What needs to be done -
Would you reproduce exactly the lines below from the one holding "Definition zfill (w" through the one holding "(** [s.split()]: maximal", inclusive, and no others?

Records for this exercise -
(** * LeuitCSS backup collection subsystem

    A shallow embedding of the collection core of LeuitCSS (vendor
    adapters, backup collector, immutable storage, FTP ingestion) and the
    properties of it that the system description states.

    Layout: the Python run-time notions the code relies on (strings, UTF-8
    text files, exceptions, SHA-256, the file system) come first, then one
    module per source file, then the facts proved about them. *)

From stdpp Require Import gmap strings list pretty.
From Equations Require Import Equations.
From Stdlib Require Import ZArith Lia.

Open Scope Z_scope.

(** ** Python values and control flow *)

Module Py.

(** A Python [str] is its sequence of Unicode code points, a [bytes]
    object its sequence of octets. *)
Abbreviation str := (list Z).
Abbreviation bytes := (list Z).

(** String literals of the source. *)
Fixpoint u (s : string) : str :=
  match s with
  | EmptyString => []
  | String a r => Z.of_N (Ascii.N_of_ascii a) :: u r
  end.

(** [str(n)] for an int. *)
Definition str_of_int (n : Z) : str := u (pretty n).

(** [f"{n:0{w}d}"] for a non-negative n: decimal digits, zero-padded on
    the left up to width [w]. *)
Definition zfill (w : nat) (s : str) : str :=
  replicate (w - length s) 48 ++ s.

(** [str.lower()]; the case mapping is modelled on the ASCII letters. *)
Definition lower_char (c : Z) : Z :=
  if (65 <=? c) && (c <=? 90) then c + 32 else c.
Definition lower (s : str) : str := map lower_char s.

(** The characters [str.split()] treats as separators. *)
Definition is_space (c : Z) : bool :=
  ((9 <=? c) && (c <=? 13)) || ((28 <=? c) && (c <=? 32))
  || (c =? 133) || (c =? 160) || (c =? 5760)
  || ((8192 <=? c) && (c <=? 8202))
  || (c =? 8232) || (c =? 8233) || (c =? 8239) || (c =? 8287)
  || (c =? 12288).

(** [s.split()]: maximal runs of non-space characters.  [cur] is the
    token being read, most recent character first. *)
Fixpoint split_go (cur : str) (s : str) : list str :=
  match s with
  | [] => match cur with [] => [] | _ => [rev cur] end
  | c :: r =>
      if is_space c
      then match cur with
           | [] => split_go [] r
           | _ => rev cur :: split_go [] r
           end
      else split_go (c :: cur) r
  end.
Definition split (s : str) : list str := split_go [] s.

(** Reading a text file opened with the default [newline=None]: the
    interpreter hands "\r\n" and a lone "\r" to the program as "\n". *)
Fixpoint universal_newlines (s : str) : str :=
  match s with
  | [] => []
  | c :: r =>
      if c =? 13
      then 10 :: match r with
                 | [] => []
                 | d :: r' =>
                     if d =? 10 then universal_newlines r'
                     else universal_newlines r
                 end
      else c :: universal_newlines r
  end.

Written solution -
Definition zfill (w : nat) (s : str) : str :=
  replicate (w - length s) 48 ++ s.

(** [str.lower()]; the case mapping is modelled on the ASCII letters. *)
Definition lower_char (c : Z) : Z :=
  if (65 <=? c) && (c <=? 90) then c + 32 else c.
Definition lower (s : str) : str := map lower_char s.

(** The characters [str.split()] treats as separators. *)
Definition is_space (c : Z) : bool :=
  ((9 <=? c) && (c <=? 13)) || ((28 <=? c) && (c <=? 32))
  || (c =? 133) || (c =? 160) || (c =? 5760)
  || ((8192 <=? c) && (c <=? 8202))
  || (c =? 8232) || (c =? 8233) || (c =? 8239) || (c =? 8287)
  || (c =? 12288).

(** [s.split()]: maximal runs of non-space characters.  [cur] is the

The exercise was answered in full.